There are occasions where an application ecosystem has different data streams in their workflows, some of which require higher delivery guarantees (e.g., financial trade processing workflow), while others are okay with lower guarantees (e.g., cache invalidation notifications). BlazingMQ has proven to be a good fit for such scenarios since it can provide both guarantees depending on the queue mode – priority or fan-out mode for at-least once delivery guarantees, and broadcast mode for at-most once delivery guarantees. This is convenient for applications because they can use the same middleware and same set of APIs in their applications and leverage both delivery guarantees, instead of using another middleware or raw TCP for at-most once delivery guarantees and a message queue for at-least once delivery guarantees. For some BlazingMQ users at Bloomberg, certain queues are priority or fan-out mode, while others are broadcast mode, and applications are using these queues to implement a variety of workflows like request/response, fan-out, one-way notifications, etc. For example, some applications broadcast requests to all instances of their workers because they may not know up front which worker can handle the request, while workers reply to the request over a priority queue back to the requester.

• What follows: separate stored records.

Class Encoding := {
  Json : Type;         (* the bytes of a serialized document *)
  GzipWriter : Type;   (* a gzip.Writer together with the buffer under it *)
  Buffer : Type;       (* the bytes.Buffer once the writer is closed *)
  json_Marshal : list Record_ -> Json + string;
  gzip_Write : Json -> GzipWriter + string;   (* gzip.NewWriter(&buffer); g.Write(data) *)
  gzip_Flush : GzipWriter -> GzipWriter + string;
  gzip_Close : GzipWriter -> Buffer + string;
  Buffer_Len : Buffer -> Z;
  Buffer_Cap : Buffer -> Z;
  gunzip : Buffer -> option Json;
  json_Unmarshal : Json -> option (list Record_);
  Buffer_Len_Cap : forall b, 0 <= Buffer_Len b <= Buffer_Cap b;
  gunzip_gzip : forall d g g' b,
    gzip_Write d = inl g -> gzip_Flush g = inl g' -> gzip_Close g' = inl b ->
    gunzip b = Some d;
  json_Unmarshal_Marshal_nil : forall d,
    json_Marshal [] = inl d -> json_Unmarshal d = Some [];
  json_Marshal_unsupported : forall records r,
    In r records -> hasRawMap (VMap r) = true ->
    exists err, json_Marshal records = inr err
}.

(** What a payload chunk holds once decompressed and deserialized. *)
Definition decodeChunk `{Encoding} (b : Buffer) : option (list Record_) :=
  match gunzip b with
  | Some d => json_Unmarshal d
  | None => None
  end.

(** An encoding to run the model on.  The document is kept structured; its
    size is that of its JSON text, the compressed stream adds 18 bytes of
    framing (a gzip header and trailer) and does not shrink it, and the
    buffer holds 64 bytes until it has to grow, to twice what it is given. *)
Module Framed.

Fixpoint jsonSize (v : Value) : nat :=
  match v with
  | VNil => 4
  | VBool _ => 5
  | VInt64 _ | VUint64 _ | VFloat64 _ => 20
  | VString s | VBytes s => 2 + String.length s
  | VSlice l => 2 + foldr (fun v' n => jsonSize v' + 1 + n) 0 l
  | VRawMap _ => 0
  | VMap m =>
      2 + map_fold (fun k v' n => String.length k + 4 + jsonSize v' + n) 0 m
  | VStringMap m =>
      2 + map_fold (fun k v' n => String.length k + String.length v' + 6 + n) 0 m
  end%nat.

Definition Marshal (records : list Record_) : list Record_ + string :=
  if existsb (fun r => hasRawMap (VMap r)) records
  then inr "json: unsupported type: map[interface {}]interface {}"
  else inl records.

Definition Len (b : list Record_) : Z :=
  18 + Z.of_nat (2 + foldr (fun r n => jsonSize (VMap r) + 1 + n) 0 b)%nat.

Definition Cap (b : list Record_) : Z :=
  if Len b <=? 64 then 64 else 2 * Len b.

#[global] Program Instance encoding : Encoding := {|
  Json := list Record_;
  GzipWriter := list Record_;
  Buffer := list Record_;
  json_Marshal := Marshal;
  gzip_Write := inl;
  gzip_Flush := inl;
  gzip_Close := inl;
  Buffer_Len := Len;
  Buffer_Cap := Cap;
  gunzip := Some;
  json_Unmarshal := Some
|}.
Next Obligation.
  intros b. unfold Cap. destruct (Z.leb_spec (Len b) 64); unfold Len in *; lia.
Qed.
Next Obligation. intros d g g' b. congruence. Qed.
Next Obligation. intros d. unfold Marshal. cbn. congruence. Qed.
Next Obligation.
  intros records r Hin Hraw. unfold Marshal.
  assert (existsb (fun r => hasRawMap (VMap r)) records = true) as ->.
  { apply existsb_exists. exists r. split; assumption. }
  eexists. reflexivity.
Qed.

End Framed.

(** ** The plugin: state, accumulator, packager, initialization *)

Record BufferManager := {
  config : PluginConfig;
  buffer : list Record_;
  lastFlushTime : Z
  (* [client *http.Client] is used by [makeRequest] only *)
}.

(** Return codes of the host interface. *)
Definition FLB_ERROR : Z := 0.
Definition FLB_OK : Z := 1.

(** [output.FLBPluginConfigKey]: the value of a key, empty when not set. *)
Definition FLBPluginConfigKey (ctx : gmap string string) (key : string) : string :=
  default "" (ctx !! key).

(** [len(s) == 0] *)
Definition isEmptyString (s : string) : bool := (String.length s =? 0)%nat.

Section Plugin.

Context `{Encoding}.

(** The build version constant of [version.go]. *)
Variable VERSION : string.

Record State := {
  bufferManager : BufferManager;  (* the package-level variable *)
  unixNano : nat -> Z;            (* the k-th reading of time.Now().UnixNano() *)
  clockReads : nat;               (* readings taken so far *)
  goroutines : list Buffer;       (* payloads handed to makeRequest, in start order *)
  logged : list string            (* what log.Print wrote *)
}.

(** The package-level [bufferManager] before initialization. *)
Definition initialState (clock : nat -> Z) : State :=
  {| bufferManager :=
       {| config :=
            {| endpoint := ""; apiKey := ""; licenseKey := "";
               maxBufferSize := 0; maxRecords := 0;
               maxTimeBetweenFlushes := 0; useApiKey := false;
               reportingSourceType := ""; reportingSourceVersion := "" |};
          buffer := []; lastFlushTime := 0 |};
     unixNano := clock; clockReads := 0; goroutines := []; logged := [] |}.

Definition M (A : Type) : Type := State -> res A * State.

Definition ret {A} (a : A) : M A := fun s => (Ret a, s).

Definition bind {A B} (m : M A) (f : A -> M B) : M B :=
  fun s =>
    match m s with
    | (Ret a, s') => f a s'
    | (Panic p, s') => (Panic p, s')
    | (OutOfFuel, s') => (OutOfFuel, s')
    end.

Notation "'let*' x ':=' m 'in' k" := (bind m (fun x => k))
  (at level 10, x name, m at level 100, k at level 200).

Definition panic {A} (err : string) : M A :=
  fun s => (Panic (ErrorValue err), s).

Definition outOfFuel {A} : M A := fun s => (OutOfFuel, s).

Definition lift {A} (r : res A) : M A := fun s => (r, s).

Definition getBufferManager : M BufferManager :=
  fun s => (Ret (bufferManager s), s).

Definition setBufferManager (bm : BufferManager) : M unit :=
  fun s => (Ret tt,
            {| bufferManager := bm; unixNano := unixNano s;
               clockReads := clockReads s; goroutines := goroutines s;
               logged := logged s |}).

Definition logPrint (msg : string) : M unit :=
  fun s => (Ret tt,
            {| bufferManager := bufferManager s; unixNano := unixNano s;
               clockReads := clockReads s; goroutines := goroutines s;
               logged := logged s ++ [msg] |}).

(** [go func() { bufferManager.makeRequest(data, responseChan) }()] *)
Definition goMakeRequest (data : Buffer) : M unit :=
  fun s => (Ret tt,
            {| bufferManager := bufferManager s; unixNano := unixNano s;
               clockReads := clockReads s; goroutines := goroutines s ++ [data];
               logged := logged s |}).

Definition timeNowInMiliseconds : M Z :=
  fun s => (Ret (Int64.div (unixNano s (clockReads s)) 1000000),
            {| bufferManager := bufferManager s; unixNano := unixNano s;
               clockReads := S (clockReads s); goroutines := goroutines s;
               logged := logged s |}).

Definition newBufferManager (config : PluginConfig) : M BufferManager :=
  let* now := timeNowInMiliseconds in
  ret {| lastFlushTime := now; config := config; buffer := [] |}.

(** *** Payload packager *)

Definition packagePayload (records : list Record_)
  : res (Buffer * option string) :=
  match json_Marshal records with
  | inr err => Panic (ErrorValue err)
  | inl data =>
      match gzip_Write data with
      | inr err => Panic (ErrorValue err)
      | inl g =>
          match gzip_Flush g with
          | inr err => Panic (ErrorValue err)
          | inl g' =>
              match gzip_Close g' with
              | inr err => Panic (ErrorValue err)
              | inl buffer => Ret (buffer, None)
              end
          end
      end
  end.

(** [prepare] calls itself on the two halves of [records]; [fuel] bounds
    the depth of these calls, and running out of it stands for a recursion
    that is still going. *)
Fixpoint prepare (fuel : nat) (records : list Record_) : M unit :=
  match fuel with
  | O => outOfFuel
  | S fuel' =>
      let* bm := getBufferManager in
      let config := config bm in
      let* packed := lift (packagePayload records) in
      match packed with
      | (_, Some err) => panic err
      | (data, None) =>
          if Buffer_Cap data >=? maxBufferSize config then
            let first := take (length records / 2) records in
            let second := drop (length records / 2) records in
            let* _ := prepare fuel' first in
            prepare fuel' second
          else goMakeRequest data
      end
  end.

(** *** Batch accumulator *)

Definition isEmpty : M bool :=
  let* bm := getBufferManager in
  ret (Nat.eqb (length (buffer bm)) 0).

Definition shouldSend : M bool :=
  let* bm := getBufferManager in
  if Z.of_nat (length (buffer bm)) >=? maxRecords (config bm) then ret true
  else
    let* now := timeNowInMiliseconds in
    ret (Int64.sub now (lastFlushTime bm) >? maxTimeBetweenFlushes (config bm)).

(** The response channel: created by [sendRecords], written by the sends. *)
Definition responseChan : Type := unit.

Definition sendRecords (fuel : nat) : M responseChan :=
  let* bm := getBufferManager in
  let newBuffer := buffer bm in
  let* _ := setBufferManager
              {| config := config bm; buffer := [];
                 lastFlushTime := lastFlushTime bm |} in
  let* now := timeNowInMiliseconds in
  let* _ := setBufferManager
              {| config := config bm; buffer := []; lastFlushTime := now |} in
  let* _ := prepare fuel newBuffer in
  ret tt.

Definition addRecord (fuel : nat) (record : Record_) : M (option responseChan) :=
  let* bm := getBufferManager in
  let* _ := setBufferManager
              {| config := config bm; buffer := buffer bm ++ [record];
                 lastFlushTime := lastFlushTime bm |} in
  let* send := shouldSend in
  if send then
    let* c := sendRecords fuel in
    ret (Some c)
  else ret None.

(** *** Host entry points *)

Definition parseOrZero (s : string) : Z := fst (strconv.ParseInt s).

Definition FLBPluginInit (ctx : gmap string string) : M Z :=
  let endpoint0 := FLBPluginConfigKey ctx "endpoint" in
  let endpoint :=
    if isEmptyString endpoint0 then "https://log-api.newrelic.com/log/v1"
    else endpoint0 in
  let licenseKey := FLBPluginConfigKey ctx "licenseKey" in
  let apiKey := FLBPluginConfigKey ctx "apiKey" in
  if isEmptyString apiKey && isEmptyString licenseKey then
    let* _ := logPrint "[ERROR] either apiKey or licenseKey must be specified" in
    ret FLB_ERROR
  else if negb (isEmptyString apiKey) && negb (isEmptyString licenseKey) then
    let* _ := logPrint "[ERROR] only one of apiKey or licenseKey can be specified" in
    ret FLB_ERROR
  else
    let useApiKey := negb (isEmptyString apiKey) in
    let possibleeMaxBufferSize := FLBPluginConfigKey ctx "maxBufferSize" in
    let maxBufferSize :=
      if isEmptyString possibleeMaxBufferSize then 256000
      else parseOrZero possibleeMaxBufferSize in
    let possibleMaxRecords := FLBPluginConfigKey ctx "maxRecords" in
    let maxRecords :=
      if isEmptyString possibleMaxRecords then 1024
      else parseOrZero possibleMaxRecords in
    let possibleMaxTimeBetweenFlushes :=
      FLBPluginConfigKey ctx "maxTimeBetweenFlushes" in
    let maxTimeBetweenFlushes :=
      if isEmptyString possibleMaxTimeBetweenFlushes then 5000
      else parseOrZero possibleMaxTimeBetweenFlushes in
    let reportingSourceType0 := FLBPluginConfigKey ctx "reportingSourceType" in
    let reportingSourceType :=
      if isEmptyString reportingSourceType0 then "fluent-bit"
      else reportingSourceType0 in
    let reportingSourceVersion0 :=
      FLBPluginConfigKey ctx "reportingSourceVersion" in
    let reportingSourceVersion :=
      if isEmptyString reportingSourceType0 then VERSION
      else reportingSourceVersion0 in
    let* bm := newBufferManager
                 {| endpoint := endpoint; apiKey := apiKey;
                    licenseKey := licenseKey; maxBufferSize := maxBufferSize;
                    maxRecords := maxRecords;
                    maxTimeBetweenFlushes := maxTimeBetweenFlushes;
                    useApiKey := useApiKey;
                    reportingSourceType := reportingSourceType;
                    reportingSourceVersion := reportingSourceVersion |} in
    let* _ := setBufferManager bm in
    ret FLB_OK.

(** The loop of [FLBPluginFlush] over the records the decoder yields. *)
Fixpoint FLBPluginFlush (fuel : nat) (decoded : list (Timestamp * RawRecord))
  : M Z :=
  match decoded with
  | [] => ret FLB_OK
  | (ts, record) :: rest =>
      let* bm := getBufferManager in
      let* updatedRecord := lift (prepareRecord record ts (config bm)) in
      let* _ := addRecord fuel updatedRecord in
      FLBPluginFlush fuel rest
  end.

Definition FLBPluginExit (fuel : nat) : M Z :=
  let* empty := isEmpty in
  if empty then ret FLB_OK
  else
    let* _ := sendRecords fuel in
    ret FLB_OK.

End Plugin.

(** ** The dispatcher

    [makeRequest] is what each goroutine started by [prepare] runs.  The
    network is taken by its interface ([Transport]): whether
    [http.NewRequest] accepts the endpoint, and what [client.Do] answers.
    A run is recorded by how it ends, by what it did in order, and by what
    the response channel holds afterwards. *)

Section Dispatcher.

Context `{Encoding}.

Record Request := {
  Method : string;
  URL : string;
  Body : Buffer;
  Header : gmap string (list string)
}.

Record Response := {
  StatusCode : Z;
  ResponseBody : string
}.

Record Transport := {
  NewRequest_error : string -> option string;  (* the error of http.NewRequest on a URL *)
  client_Do : Request -> Response + string
}.
(** A route component that starts with a colon is a wildcard; what
    follows the colon names it. *)
Definition wildcard (component : string) : option string :=
  match component with
  | String c name => if String.eqb (String c "") ":" then Some name else None
  | "" => None
  end.

(** The framework's match of a path against a route of the same length:
    the wildcards' bindings, or nothing when a literal differs. *)
Fixpoint matchRoute (path route : list string) : option (list (string * string)) :=
  match path, route with
  | [], [] => Some []
  | p :: path, r :: route =>
      match wildcard r with
      | Some name =>
          match matchRoute path route with
          | Some bound => Some ((name, p) :: bound)
          | None => None
          end
      | None => if String.eqb r p then matchRoute path route else None
      end
  | _, _ => None
  end.

(** Every declared route that a request matches, in order of
    declaration. *)
Definition matching (m : method) (path : list string)
    : list (handler * list (string * string)) :=
  omap (λ '(m', route, h),
          if method_eqb m m' then
            match matchRoute path route with
            | Some bound => Some (h, bound)
            | None => None
            end
          else None) routes.

(** What [@access.user] raises for a caller without a session. *)
Definition must_log_in : exn := AccessException "You must be logged in.".

(** ** What a step leaves alone *)

(** [c] keeps [R] between the world it starts in and the one it ends in,
    however it ends. *)
Definition preserves {A} (R : world → world → Prop) (c : M A) : Prop :=
  ∀ w, R w (c w).2.

(** The store, the session and the record of saves are as they were. *)
Definition store_untouched (w w' : world) : Prop :=
  db w' = db w ∧ session w' = session w ∧
  ∀ g, Persist g ∈ calls w' → Persist g ∈ calls w.

(** Every file but [path] is as it was. *)
Definition files_untouched_but (path : string) (w w' : world) : Prop :=
  ∀ other, other ≠ path → fs w' !! other = fs w !! other.
(* ===== verification/_CoqProject ===== *)
-Q . S2P
Prelude.v
GoString.v
GoTime.v
GoMonad.v
GoCrypto.v
Encrypt.v
Sql.v
Safe.v
RedisStr.v
Mongo.v
Token.v
AdminJwt.v
JwtUtil.v
Platform.v
MarketModel.v
MarketRepo.v
MarketSpec.v
MarketRefine.v
MarketService.v
MarketSafe.v
MarketProps.v
MarketFunc.v
ReservationModel.v
ReservationRepo.v
ReservationSpec.v
ReservationService.v
ReservationSafe.v
ReservationProps.v
ReservationFunc.v
ModerationModel.v
ModerationRepo.v
ModerationService.v
ModerationSafe.v
ModerationProps.v
ModerationCache.v
ModerationGuard.v
AcademicModel.v
AcademicRepo.v
AcademicRefine.v
AcademicService.v
AcademicProps.v
CiImpact.v
CiImpactProps.v
UserModel.v
UserRepo.v
UserService.v
UserSafe.v
SessionProps.v
Middleware.v
GateProps.v
LoginGuard.v
FeedModel.v
CommentRepo.v
CommentService.v
TopicRepo.v
TopicService.v
Mq.v
MqConsumers.v
FeedMoves.v
FeedTree.v
FeedLimits.v
FeedLikes.v
FeedQueue.v
ChatModel.v
ChatService.v
ChatSpec.v
ChatProps.v
FileModel.v
FileService.v
FileProps.v
NotifyModel.v
NotifyService.v
NotifyProps.v
AgentModel.v
AgentService.v
AgentProps.v
Lemma update_at_miss k p f m :
  (forall r, m !! k = Some r -> p r = false) -> update_at k p f m = m.
Proof.
  unfold update_at. intros H. destruct (m !! k) as [r|]; [|done].
  by rewrite (H r).
Qed.

Lemma update_at_same k p f m :
  (forall r, m !! k = Some r -> p r = true -> f r = r) -> update_at k p f m = m.
Proof.
  unfold update_at. intros H. destruct (m !! k) as [r|] eqn:Hk; [|done].
  destruct (p r) eqn:Hp; [|done]. rewrite H by done. by apply insert_id.
Qed.

Lemma update_at_cases k p f m :
  (exists r, m !! k = Some r /\ p r = true /\ update_at k p f m = <[k := f r]> m) \/
  update_at k p f m = m.
Proof.
  unfold update_at. destruct (m !! k) as [r|]; [|by right].
  destruct (p r) eqn:Hp; [left; eauto|by right].
Qed.
End update_at.

(** ** Reflexive-transitive closures preserve invariants *)
Lemma rtc_invariant {A} (R : relation A) (P : A -> Prop) :
  (forall x y, P x -> R x y -> P y) ->
  forall x y, rtc R x y -> P x -> P y.
Proof. intros Hstep x y H. induction H; eauto. Qed.

(** ** A monotone list search used by the [for .. return] loops *)
Lemma find_some_iff {A} (p : A -> bool) (l : list A) x :
  List.find p l = Some x -> x ∈ l /\ p x = true.
Proof. intros H%List.find_some. by rewrite list_elem_of_In. Qed.

Lemma forallb_false_iff {A} (p : A -> bool) (l : list A) :
  forallb p l = false -> exists x, x ∈ l /\ p x = false.
Proof.
  induction l as [|x l IH]; simpl; [done|]. intros [H|H]%andb_false_iff.
  - exists x. split; [left|done].
  - destruct (IH H) as (y & ? & ?). exists y. split; [by right|done].
Qed.

(** ** Existence of a row, through updates of the table *)
Section rows.
Context {R : Type}.
Implicit Types (m : gmap Z R) (P : R -> Prop).

Definition has_row m (k : Z) P : Prop := exists r, m !! k = Some r /\ P r.

Lemma has_row_insert m i x y k P :
  m !! i = Some x -> has_row m k P -> (k = i -> P x -> P y) -> has_row (<[i := y]> m) k P.
Proof.
  intros Hi (r & Hk & HP) HPy. destruct (decide (k = i)) as [->|Hne].
  - simplify_eq. exists y. rewrite lookup_insert_eq. auto.
  - exists r. by rewrite lookup_insert_ne by congruence.
Qed.

Lemma has_row_fresh m i y k P :
  m !! i = None -> has_row m k P -> has_row (<[i := y]> m) k P.
Proof.
  intros Hi (r & Hk & HP). exists r. rewrite lookup_insert_ne by congruence. auto.
Qed.

Lemma has_row_new m i y P : P y -> has_row (<[i := y]> m) i P.
Proof. exists y. by rewrite lookup_insert_eq. Qed.

Lemma has_row_update_at m i p f k P :
  has_row m k P ->
  (forall r, m !! i = Some r -> k = i -> p r = true -> P r -> P (f r)) ->
  has_row (update_at i p f m) k P.
Proof.
  intros (r & Hk & HP) Hf. unfold has_row. rewrite lookup_update_at.
  case_decide as Hd; [subst k; rewrite Hk; simpl|eauto].
  destruct (p r) eqn:Ep; eauto.
Qed.

Lemma has_row_mono m k P (Q : R -> Prop) :
  has_row m k P -> (forall r, P r -> Q r) -> has_row m k Q.
Proof. intros (r & ? & ?) ?. exists r. auto. Qed.

Lemma has_row_get m k P r : m !! k = Some r -> has_row m k P -> P r.
Proof. intros Hr (r' & Hr' & HP). by simplify_eq. Qed.
End rows.

(** A row found by evaluation, with a property checked by evaluation. *)
Lemma row_at {R} (m : gmap Z R) (k : Z) (p : R -> bool) :
  match m !! k with Some r => p r | None => false end = true ->
  exists r, m !! k = Some r /\ p r = true.
Proof. destruct (m !! k); [eauto|done]. Qed.

(** [row m k p x Hx Hp]: the row [x] of [m] at [k], and [p x], by evaluation. *)
Ltac row m k p x Hx Hp :=
  destruct (row_at m k p ltac:(vm_compute; reflexivity)) as (x & Hx & Hp); bools.

(** Split lookups in updated maps that occur in hypotheses. *)
Ltac split_lookups :=
  repeat match goal with
  | H : <[_ := _]> _ !! _ = Some _ |- _ => apply lookup_insert_Some in H as [[? ?]|[? H]]
  end; simplify_eq/=.

(** ** Sums over the rows of a map *)
Open Scope Z_scope.
Definition total {T} (g : T -> Z) (m : gmap Z T) : Z := map_fold (fun _ d n => g d + n) 0 m.
Lemma total_new {T} (g : T -> Z) m k d : m !! k = None -> total g (<[k := d]> m) = g d + total g m.
Proof. intros Hk. unfold total. rewrite map_fold_insert_L; [done| |done]. intros. lia. Qed.
Lemma total_put {T} (g : T -> Z) m k d d' : m !! k = Some d -> total g (<[k := d']> m) = total g m - g d + g d'.
Proof.
  intros Hk. rewrite <- (insert_delete_eq m k d') at 1. rewrite total_new by apply lookup_delete_eq.
  unfold total at 2. rewrite (map_fold_delete_L _ _ k d); [|intros; lia|done]. unfold total. lia.
Qed.
Lemma total_zero {T} (g : T -> Z) m : (forall k d, m !! k = Some d -> g d = 0) -> total g m = 0.
Proof.
  induction m as [|k d m Hk IH] using map_ind; [done|]. intros Hg. rewrite total_new by done.
  assert (Hd : g d = 0) by (eapply Hg, lookup_insert_eq). rewrite Hd, IH; [done|].
  intros j x Hj. apply (Hg j). rewrite lookup_insert_ne; [done|]. intros ->. congruence.
Qed.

Good combination of features, performance and reliability

Finally, BlazingMQ provides a good user experience along with its broad set of features, so users can rely on BlazingMQ for both good performance and reliability. In most cases, BlazingMQ provides a median latency of ~5ms or less with high data volumes, hides applications from transient network, software and hardware issues, as well as provides a set of features to help users implement their distributed messaging ecosystem in an efficient manner.


Conclusion

In the last few decades, the world has moved towards extremely large, data-intensive workloads, and the need for reliable and efficient messaging systems has also increased and diversified. As we demonstrated in this document, no one system can provide a perfect solution across all dimensions for all applications. On several occasions, Bloomberg engineers have chosen BlazingMQ over RabbitMQ and Apache Kafka for their messaging needs because it has provided them with a clear advantage and solved their use cases in the most optimal way. As we continue to evolve BlazingMQ in the coming months and years, we expect it to become an even more compelling messaging solution for engineers outside of Bloomberg as well.